[Stored items]
/---

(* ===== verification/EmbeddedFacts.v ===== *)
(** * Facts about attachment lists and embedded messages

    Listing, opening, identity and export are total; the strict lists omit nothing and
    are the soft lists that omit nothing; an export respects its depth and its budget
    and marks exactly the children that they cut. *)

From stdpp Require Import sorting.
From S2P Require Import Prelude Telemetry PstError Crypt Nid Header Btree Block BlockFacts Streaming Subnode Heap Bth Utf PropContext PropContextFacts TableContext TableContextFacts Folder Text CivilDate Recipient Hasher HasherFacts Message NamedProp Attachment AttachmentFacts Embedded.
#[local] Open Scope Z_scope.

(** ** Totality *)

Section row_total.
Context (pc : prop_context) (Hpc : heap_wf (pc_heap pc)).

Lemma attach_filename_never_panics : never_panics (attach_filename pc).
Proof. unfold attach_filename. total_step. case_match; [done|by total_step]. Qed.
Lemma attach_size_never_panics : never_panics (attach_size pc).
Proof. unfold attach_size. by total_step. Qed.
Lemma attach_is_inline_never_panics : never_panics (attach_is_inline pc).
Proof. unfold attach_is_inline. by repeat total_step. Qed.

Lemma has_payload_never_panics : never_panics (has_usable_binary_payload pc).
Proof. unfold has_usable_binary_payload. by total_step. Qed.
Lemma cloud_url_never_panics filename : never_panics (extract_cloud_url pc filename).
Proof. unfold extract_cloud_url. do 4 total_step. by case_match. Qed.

\---

Task statement
An identical copy of the entries above is the expected result.

Exercise solution
(* ===== verification/EmbeddedFacts.v ===== *)
(** * Facts about attachment lists and embedded messages

    Listing, opening, identity and export are total; the strict lists omit nothing and
    are the soft lists that omit nothing; an export respects its depth and its budget
    and marks exactly the children that they cut. *)

From stdpp Require Import sorting.
From S2P Require Import Prelude Telemetry PstError Crypt Nid Header Btree Block BlockFacts Streaming Subnode Heap Bth Utf PropContext PropContextFacts TableContext TableContextFacts Folder Text CivilDate Recipient Hasher HasherFacts Message NamedProp Attachment AttachmentFacts Embedded.
#[local] Open Scope Z_scope.

(** ** Totality *)

Section row_total.
Context (pc : prop_context) (Hpc : heap_wf (pc_heap pc)).

Lemma attach_filename_never_panics : never_panics (attach_filename pc).
Proof. unfold attach_filename. total_step. case_match; [done|by total_step]. Qed.
Lemma attach_size_never_panics : never_panics (attach_size pc).
Proof. unfold attach_size. by total_step. Qed.
Lemma attach_is_inline_never_panics : never_panics (attach_is_inline pc).
Proof. unfold attach_is_inline. by repeat total_step. Qed.

Lemma has_payload_never_panics : never_panics (has_usable_binary_payload pc).
Proof. unfold has_usable_binary_payload. by total_step. Qed.
Lemma cloud_url_never_panics filename : never_panics (extract_cloud_url pc filename).
Proof. unfold extract_cloud_url. do 4 total_step. by case_match. Qed.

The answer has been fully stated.